The girl looked up, startled. “Oh! Sorry! I was just … On a call. Or trying to make a call. No answer.” Quietly she added, “As usual.”
“Everything okay?”
“Just trying to check in with my dad. It seemed—” She shrugged. “—like something I should do.”
“He knows you’re safe with me. If he’s in a business meeting, maybe he can’t be interrupted.”
“Yeah. I guess.” Tamara flicked the cigarette butt away.
Colleen looked at the cigarette butt, then back at Tamara. “So I must say this in my duty as your aunt—you know that gives you wrinkles, brown teeth, and unwanted facial hair, don’t you?”
“Unwanted facial hair?”
Colleen crossed her heart. “True story.”
“Okay, well, it’s out now.”
“I wish you knew how important it is to stop now before it’s a lifelong habit.”
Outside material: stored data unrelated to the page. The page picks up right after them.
Lemma primaryInv_run `{MapRange} cell ops :
  allKeyspaces primaryInv (run (NewKeyspaceEventWatcher cell) ops).1.
Proof.
  apply run_keeps; [..|apply allKeyspaces_new].
  - intros k s sstate. simpl. by rewrite lookup_empty.
  - intros c kss th Hinv s sstate'.
    intros [[Hl _]|(_ & _ & [(sstate & Hl & ->)|(_ & _ & ->)])]%onHealthCheck_shard.
    + by eapply Hinv.
    + apply updateShard_primary. by eapply Hinv.
    + apply updateShard_primary. simpl. split; [lia|done].
  - intros c kss nk ne Hinv s sstate Hl%onSrvKeyspace_shards. by eapply Hinv.
  - intros ts c kss vs err Hinv s sstate Hl%onSrvVSchema_shards. by eapply Hinv.
  - intros kss shard sstate b Hinv Hshard s sstate'. simpl.
    destruct (decide (shard = s)) as [->|Hne].
    + rewrite lookup_insert_eq. intros [= <-].
      destruct (Hinv s sstate Hshard). by destruct b.
    + rewrite lookup_insert_ne by done. by eapply Hinv.
Qed.

(** X5: In every state that the watcher reaches from its start, the reparent
    timestamp of a tracked shard is not negative, and a shard with a
    recorded primary has a positive timestamp: [currentPrimary] is only
    written together with a term start above the stored one. *)
Theorem primary_has_term_start `{MapRange} (cell : string)
    (ops : list (srvtopo.Server * Op)) (k s : string) (kss : keyspaceState)
    (sstate : shardState) :
  keyspaces (run (NewKeyspaceEventWatcher cell) ops).1 !! k = Some kss →
  shards kss !! s = Some sstate →
  (0 ≤ externallyReparented sstate)%Z
  ∧ (currentPrimary sstate ≠ None → (0 < externallyReparented sstate)%Z).
Proof. intros Hk Hs. by eapply (primaryInv_run cell ops). Qed.

Lemma primary_has_term_start_witness :
  ∃ kss sstate,
    keyspaces (@run examples.forwardRange (NewKeyspaceEventWatcher "aa")
                 examples.reparentStarted).1 !! "ks" = Some kss
    ∧ shards kss !! "-80" = Some sstate
    ∧ (0 ≤ externallyReparented sstate)%Z
    ∧ (currentPrimary sstate ≠ None → (0 < externallyReparented sstate)%Z).
Proof.
  eexists _, _. split; [vm_compute; reflexivity|].
  split; [vm_compute; reflexivity|].
  eapply (@primary_has_term_start examples.forwardRange "aa"
            examples.reparentStarted "ks" "-80");
    vm_compute; reflexivity.
Defined.
(** The loop sends to no group that is in [processed_groups], and a group
    is in it from the delivery on. *)
Lemma fan_out_stops_at_delivery users tweet_text tweet_link dc (pg : gset string) env :
  ∃ new,
    api_log (fanout users tweet_text tweet_link dc pg env).2 = api_log env ++ new
    ∧ (∀ g, g ∈ pg → g ∉ attempted new)
    ∧ stops_at_delivery new.
Proof.
  revert dc pg env. induction users as [|user rest IH]; intros dc pg env.
  - exists []. simpl. rewrite app_nil_r. split_and!; [done| |done].
    by intros g _ ?%elem_of_nil.
  - simpl. destruct (u_group_id user) as [g0|]; [|apply IH].
    destruct (negb (Py.truthy g0) || bool_decide (g0 ∈ pg)) eqn:Hskip; [apply IH|].
    apply orb_false_iff in Hskip as [_ Hnotin].
    apply bool_decide_eq_false in Hnotin.
    unfold mbind, M_bind, send_tweet_to_group, api_send_message.
    destruct (bot_send_message g0 _ (world env)) as [[] w].
    + set (env1 := {| db_file := db_file env; world := w; api_log := _ |}).
      destruct (IH (dc + 1) (pg ∪ {[g0]}) env1) as (new & Hlog & Hpg & Hstop).
      exists (SendMessage g0 (MESSAGES_new_tweet tweet_text tweet_link) true :: new).
      split_and!.
      * rewrite Hlog. cbn. by rewrite <- app_assoc.
      * intros g Hg. cbn. rewrite elem_of_cons. intros [->|Hin]; [done|].
        apply (Hpg g); [set_solver|done].
      * cbn. split; [|done]. apply Hpg. set_solver.
    + set (env1 := {| db_file := db_file env; world := w; api_log := _ |}).
      destruct (IH dc pg env1) as (new & Hlog & Hpg & Hstop).
      exists (SendMessage g0 (MESSAGES_new_tweet tweet_text tweet_link) false :: new).
      split_and!.
      * rewrite Hlog. cbn. by rewrite <- app_assoc.
      * intros g Hg. cbn. rewrite elem_of_cons. intros [->|Hin]; [done|].
        by apply (Hpg g).
      * done.
Qed.
(** * DiscordBotUtils: permission resolver, error classifier, settings store
      and task scheduler, embedded from the Python sources under [utils/].

    Every Python function is written as a Rocq function of the same name.
    Code that can raise returns an [outcome]; code that logs or talks to the
    chat platform returns a [prog], an outcome together with the events it
    emitted, in order. *)

From Stdlib Require Import ZArith String Ascii List Bool Lia.
From stdpp Require Import base option list gmap strings pretty.

#[local] Set Warnings "-register-all,-clear-no-such-hyp".
Local Open Scope string_scope.
Local Open Scope list_scope.
Local Open Scope Z_scope.

(** ** Python values shared by all modules *)
Module Py.

(** An exception object. [exn_mro] lists the names of its class and of all
    its base classes (the method resolution order), so that [isinstance] is a
    membership test; [exn_args] holds the run-time values it was built from
    (what [str(e)] shows besides the fixed text of the raising site);
    [exn_original] is the [original] attribute that discord.py puts on
    wrapper errors. *)
Inductive exn : Type :=
  Exn (exn_mro : list string) (exn_args : list string) (exn_original : option exn).

Definition exn_mro (e : exn) : list string := let 'Exn m _ _ := e in m.
Definition exn_args (e : exn) : list string := let 'Exn _ a _ := e in a.
Definition exn_original (e : exn) : option exn := let 'Exn _ _ o := e in o.

(** [isinstance(e, (C1, ..., Cn))] *)
Definition isinstance (e : exn) (classes : list string) : bool :=
  existsb (fun c => bool_decide (c ∈ exn_mro e)) classes.

(** [getattr(error, 'original', error)] *)
Definition getattr_original (error : exn) : exn :=
  match exn_original error with
  | Some o => o
  | None => error
  end.

Definition Exception : string := "Exception".
Definition builtin (name : string) (args : list string) : exn :=
  Exn [name; Exception; "BaseException"] args None.
Definition ValueError := builtin "ValueError".
Definition TypeError := builtin "TypeError".
Definition AttributeError := builtin "AttributeError".
(** [KeyboardInterrupt] derives from [BaseException] only. *)
Definition KeyboardInterrupt : exn := Exn ["KeyboardInterrupt"; "BaseException"] [] None.

Inductive outcome (A : Type) : Type :=
| Return (a : A)
| Raise (e : exn).
Arguments Return {A} a.
Arguments Raise {A} e.

(** A computation that emits events of type [E] while it runs. *)
Definition prog (E A : Type) : Type := (outcome A * list E)%type.

Definition ret {E A} (a : A) : prog E A := (Return a, []).
Definition raise {E A} (e : exn) : prog E A := (Raise e, []).
Definition emit {E} (ev : E) : prog E unit := (Return tt, [ev]).
Definition lift {E A} (o : outcome A) : prog E A := (o, []).

Definition bind {E A B} (p : prog E A) (k : A -> prog E B) : prog E B :=
  match p with
  | (Return a, t) => let '(r, t') := k a in (r, t ++ t')
  | (Raise e, t) => (Raise e, t)
  end.

(** [try: p  except (classes) as e: handler e] *)
Definition try_except {E A} (p : prog E A) (classes : list string)
    (handler : exn -> prog E A) : prog E A :=
  match p with
  | (Raise e, t) =>
      if isinstance e classes then let '(r, t') := handler e in (r, t ++ t')
      else (Raise e, t)
  | done => done
  end.

(** [try: p  except C1 as e: h1 e  except C2 as e: h2 e ...]: the first clause
    whose classes match handles the exception; what a handler raises is not
    offered to the clauses after it. *)
Fixpoint select_clause {E A} (clauses : list (list string * (exn -> prog E A))) (e : exn)
    : option (exn -> prog E A) :=
  match clauses with
  | [] => None
  | (classes, handler) :: rest =>
      if isinstance e classes then Some handler else select_clause rest e
  end.

Definition try_except_clauses {E A} (p : prog E A)
    (clauses : list (list string * (exn -> prog E A))) : prog E A :=
  match p with
  | (Raise e, t) =>
      match select_clause clauses e with
      | Some handler => let '(r, t') := handler e in (r, t ++ t')
      | None => (Raise e, t)
      end
  | done => done
  end.

Definition result {E A} (p : prog E A) : outcome A := fst p.
Definition trace {E A} (p : prog E A) : list E := snd p.

(** *** Strings

    A [string] stands for a Python [str] whose characters are the code points
    below 256; on that range the Unicode classes used by [str.strip],
    [str.isdigit], [str.lower] and [int] are written out in full. *)

Definition code (c : ascii) : N := N_of_ascii c.

Definition between (lo hi n : N) : bool := ((lo <=? n) && (n <=? hi))%N.

(** White space: TAB..CR, FS..US, space, NEL, NBSP. *)
Definition isspace_char (c : ascii) : bool :=
  let n := code c in
  (between 9 13 n || between 28 32 n || (n =? 133) || (n =? 160))%N.

(** Decimal digits (general category Nd): "0".."9". *)
Definition isdecimal_char (c : ascii) : bool := between 48 57 (code c).

(** Digits for [str.isdigit]: the decimals and the superscripts two, three
    and one (U+00B2, U+00B3, U+00B9). *)
Definition isdigit_char (c : ascii) : bool :=
  let n := code c in
  (isdecimal_char c || (n =? 178) || (n =? 179) || (n =? 185))%N.

Definition lower_char (c : ascii) : ascii :=
  let n := code c in
  if (between 65 90 n || (between 192 222 n && negb (n =? 215)))%N
  then ascii_of_N (n + 32) else c.

Fixpoint lower (s : string) : string :=
  match s with
  | EmptyString => EmptyString
  | String c s' => String (lower_char c) (lower s')
  end.

Fixpoint lstrip (s : string) : string :=
  match s with
  | String c s' => if isspace_char c then lstrip s' else s
  | EmptyString => EmptyString
  end.

Definition reverse (s : string) : string :=
  string_of_list_ascii (rev (list_ascii_of_string s)).

Definition rstrip (s : string) : string := reverse (lstrip (reverse s)).

(** [s.strip()] *)
Definition strip (s : string) : string := rstrip (lstrip s).

(** [s.split(sep)] for a one-character separator. *)
Fixpoint split (sep : ascii) (s : string) : list string :=
  match s with
  | EmptyString => [EmptyString]
  | String c s' =>
      if Ascii.eqb c sep then EmptyString :: split sep s'
      else match split sep s' with
           | w :: ws => String c w :: ws
           | [] => [String c EmptyString]
           end
  end.

Fixpoint all_chars (p : ascii -> bool) (s : string) : bool :=
  match s with
  | EmptyString => true
  | String c s' => p c && all_chars p s'
  end.

(** Truth value of a string: non-empty. *)
Definition truthy (s : string) : bool :=
  match s with EmptyString => false | _ => true end.

(** [s.isdigit()] *)
Definition isdigit (s : string) : bool := truthy s && all_chars isdigit_char s.

Fixpoint decimal_value (acc : Z) (s : string) : Z :=
  match s with
  | EmptyString => acc
  | String c s' => decimal_value (10 * acc + (Z.of_N (code c) - 48)) s'
  end.

(** [int(s)] on a string without sign, white space or underscore (true of
    every string that passes [isdigit], the only ones the sources convert):
    the decimal digits are read in base ten, and any other character is
    rejected with [ValueError]. The cap that recent interpreters put on the
    number of digits is not modelled. *)
Definition int (s : string) : outcome Z :=
  if truthy s && all_chars isdecimal_char s
  then Return (decimal_value 0 s)
  else Raise (ValueError [s]).

(** [[f(x) for x in l]] where [f] may raise: left to right, the first
    exception ends the comprehension. *)
Fixpoint comprehension {A B} (f : A -> outcome B) (l : list A) : outcome (list B) :=
  match l with
  | [] => Return []
  | x :: l' =>
      match f x with
      | Raise e => Raise e
      | Return y =>
          match comprehension f l' with
          | Raise e => Raise e
          | Return ys => Return (y :: ys)
          end
      end
  end.

End Py.

Notation "'let!' x := p 'in' k" := (Py.bind p (fun x => k))
  (at level 10, x binder, p at level 100, k at level 200).
Notation "'do!' p 'in' k" := (Py.bind p (fun _ => k))
  (at level 10, p at level 100, k at level 200).

(** ** configparser.ConfigParser, as [config_manager.py] loads it *)
Module Config.
Import Py.

(** The parsed file: the options of the [DEFAULT] section and those of every
    other section. Option names are stored in lower case, as the parser's
    [optionxform] leaves them. A value is the string [get] yields for it:
    values that use the parser's [%] interpolation are outside the model. *)
Record ConfigParser := {
  defaults : gmap string string;
  sections : gmap string (gmap string string)
}.

Definition default_section : string := "DEFAULT".

(** [name in config] *)
Definition contains (config : ConfigParser) (name : string) : bool :=
  bool_decide (name = default_section) || bool_decide (is_Some (sections config !! name)).

(** The option as [get] finds it: in the section first, then in [DEFAULT];
    [None] stands for [NoSectionError] and [NoOptionError]. *)
Definition find (config : ConfigParser) (section opt : string) : option string :=
  let in_defaults := defaults config !! lower opt in
  match sections config !! section with
  | Some d => match d !! lower opt with
              | Some v => Some v
              | None => in_defaults
              end
  | None => if bool_decide (section = default_section) then in_defaults else None
  end.

(** [config.get(section, option, fallback=fallback)] *)
Definition get (config : ConfigParser) (section opt fallback : string) : string :=
  default fallback (find config section opt).

(** [RawConfigParser._convert_to_boolean] *)
Definition convert_to_boolean (value : string) : outcome bool :=
  let v := lower value in
  if bool_decide (v ∈ ["1"; "yes"; "true"; "on"]) then Return true
  else if bool_decide (v ∈ ["0"; "no"; "false"; "off"]) then Return false
  else Raise (ValueError [value]).

(** [config.getboolean(section, option, fallback=fallback)] *)
Definition getboolean (config : ConfigParser) (section opt : string)
    (fallback : bool) : outcome bool :=
  match find config section opt with
  | Some v => convert_to_boolean v
  | None => Return fallback
  end.

(** The class every error of the [configparser] module derives from. *)
Definition Error : string := "configparser.Error".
“No offense, Aunt Colleen,” she hadn’t said “Aunt” in a couple of days, so this was the equivalent of a parent calling a child by first, middle, and last name, “but I’ve got enough shit going on that I don’t need more of it. I’m sorry, but—” She closed her eyes tight and shook her head. “I’m sorry.”
Colleen knew when not to poke a bear, and this was definitely not a time to poke the bear. She didn’t like the smoking or the disrespect, but it was really clear this outburst was about something very different, and Tamara had no one to talk to. Maybe if Colleen could ride it out, Tamara would realize she could talk to her.